§ Required work: All entries are to be repeated exactly as shown below.

§ Source data:
(** The three loops of [metrics] as sums of their cells. *)
Lemma count_sums f g k :
  (forall n, count_noisy_pixels f g = Ok n ->
     exists row0 ds, py_lookup f 0 = Ok row0 /\
       mapM (cell_noisy f g) (list_prod (zrange 0 (Z.of_nat (length f))) (zrange 0 (Z.of_nat (length row0)))) = Ok ds /\
       n = zsum ds) /\
  (forall n, count_fixed_noisy_pixels f g k = Ok n ->
     exists row0 ds, py_lookup f 0 = Ok row0 /\
       mapM (cell_fixed f g k) (list_prod (zrange 0 (Z.of_nat (length f))) (zrange 0 (Z.of_nat (length row0)))) = Ok ds /\
       n = zsum ds) /\
  (forall n, count_damaged_clean_pixels f g k = Ok n ->
     exists row0 ds, py_lookup f 0 = Ok row0 /\
       mapM (cell_damaged f g k) (list_prod (zrange 0 (Z.of_nat (length f))) (zrange 0 (Z.of_nat (length row0)))) = Ok ds /\
       n = zsum ds).
Proof.
  unfold count_noisy_pixels, count_fixed_noisy_pixels, count_damaged_clean_pixels, pixel_loop.
  split_ands; intros n E; destruct (py_lookup f 0) as [row0|e]; try done; cbn [mbind outcome_bind] in E;
    eapply fold_outcome_sum in E as (ds & Eds & ->); eauto; intros m [y x];
    unfold cell_noisy, cell_fixed, cell_damaged; simpl;
    destruct (py_get2 g y x), (py_get2 f y x); try done; cbn; repeat case_bool_decide; try done;
    destruct (py_get2 k y x); cbn; repeat case_bool_decide; f_equal; lia.
Qed.

(** Two loops over the same cells whose values satisfy
    [α x1 + β x2 <= γ] at every cell satisfy it in sum. *)
Lemma mapM_zsum_lin {A} (o1 o2 : A -> outcome Z) (α β γ : Z) l d1 d2 :
  mapM o1 l = Ok d1 -> mapM o2 l = Ok d2 ->
  (forall a x1 x2, o1 a = Ok x1 -> o2 a = Ok x2 -> α * x1 + β * x2 <= γ) ->
  α * zsum d1 + β * zsum d2 <= γ * Z.of_nat (length l).
Proof.
  rewrite !mapM_Ok. intros H1 H2 Hc. revert d1 d2 H1 H2.
  induction l as [|a l IH]; intros d1 d2 H1 H2; inversion H1; inversion H2; subst; simpl; [lia|].
  pose proof (Hc a _ _ ltac:(eassumption) ltac:(eassumption)). specialize (IH _ _ ltac:(eassumption) ltac:(eassumption)).
  lia.
Qed.

Lemma cell_bounds f g k c :
  (forall x, cell_noisy f g c = Ok x -> x = 0 \/ x = 1) /\
  (forall x1 x2, cell_fixed f g k c = Ok x1 -> cell_noisy f g c = Ok x2 -> 0 <= x1 <= x2) /\
  (forall x1 x2, cell_damaged f g k c = Ok x1 -> cell_noisy f g c = Ok x2 -> 0 <= x1 /\ x1 + x2 <= 1).
Proof.
  unfold cell_noisy, cell_fixed, cell_damaged.
  destruct (py_get2 g c.1 c.2), (py_get2 f c.1 c.2); cbn; try done;
    split_ands; intros; repeat case_bool_decide; simplify_eq; try lia;
    destruct (py_get2 k c.1 c.2); cbn in *; repeat case_bool_decide; simplify_eq; lia.
Qed.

§ Task result:
(** The three loops of [metrics] as sums of their cells. *)
Lemma count_sums f g k :
  (forall n, count_noisy_pixels f g = Ok n ->
     exists row0 ds, py_lookup f 0 = Ok row0 /\
       mapM (cell_noisy f g) (list_prod (zrange 0 (Z.of_nat (length f))) (zrange 0 (Z.of_nat (length row0)))) = Ok ds /\
       n = zsum ds) /\
  (forall n, count_fixed_noisy_pixels f g k = Ok n ->
     exists row0 ds, py_lookup f 0 = Ok row0 /\
       mapM (cell_fixed f g k) (list_prod (zrange 0 (Z.of_nat (length f))) (zrange 0 (Z.of_nat (length row0)))) = Ok ds /\
       n = zsum ds) /\
  (forall n, count_damaged_clean_pixels f g k = Ok n ->
     exists row0 ds, py_lookup f 0 = Ok row0 /\
       mapM (cell_damaged f g k) (list_prod (zrange 0 (Z.of_nat (length f))) (zrange 0 (Z.of_nat (length row0)))) = Ok ds /\
       n = zsum ds).
Proof.
  unfold count_noisy_pixels, count_fixed_noisy_pixels, count_damaged_clean_pixels, pixel_loop.
  split_ands; intros n E; destruct (py_lookup f 0) as [row0|e]; try done; cbn [mbind outcome_bind] in E;
    eapply fold_outcome_sum in E as (ds & Eds & ->); eauto; intros m [y x];
    unfold cell_noisy, cell_fixed, cell_damaged; simpl;
    destruct (py_get2 g y x), (py_get2 f y x); try done; cbn; repeat case_bool_decide; try done;
    destruct (py_get2 k y x); cbn; repeat case_bool_decide; f_equal; lia.
Qed.

(** Two loops over the same cells whose values satisfy
    [α x1 + β x2 <= γ] at every cell satisfy it in sum. *)
Lemma mapM_zsum_lin {A} (o1 o2 : A -> outcome Z) (α β γ : Z) l d1 d2 :
  mapM o1 l = Ok d1 -> mapM o2 l = Ok d2 ->
  (forall a x1 x2, o1 a = Ok x1 -> o2 a = Ok x2 -> α * x1 + β * x2 <= γ) ->
  α * zsum d1 + β * zsum d2 <= γ * Z.of_nat (length l).
Proof.
  rewrite !mapM_Ok. intros H1 H2 Hc. revert d1 d2 H1 H2.
  induction l as [|a l IH]; intros d1 d2 H1 H2; inversion H1; inversion H2; subst; simpl; [lia|].
  pose proof (Hc a _ _ ltac:(eassumption) ltac:(eassumption)). specialize (IH _ _ ltac:(eassumption) ltac:(eassumption)).
  lia.
Qed.

Lemma cell_bounds f g k c :
  (forall x, cell_noisy f g c = Ok x -> x = 0 \/ x = 1) /\
  (forall x1 x2, cell_fixed f g k c = Ok x1 -> cell_noisy f g c = Ok x2 -> 0 <= x1 <= x2) /\
  (forall x1 x2, cell_damaged f g k c = Ok x1 -> cell_noisy f g c = Ok x2 -> 0 <= x1 /\ x1 + x2 <= 1).
Proof.
  unfold cell_noisy, cell_fixed, cell_damaged.
  destruct (py_get2 g c.1 c.2), (py_get2 f c.1 c.2); cbn; try done;
    split_ands; intros; repeat case_bool_decide; simplify_eq; try lia;
    destruct (py_get2 k c.1 c.2); cbn in *; repeat case_bool_decide; simplify_eq; lia.
Qed.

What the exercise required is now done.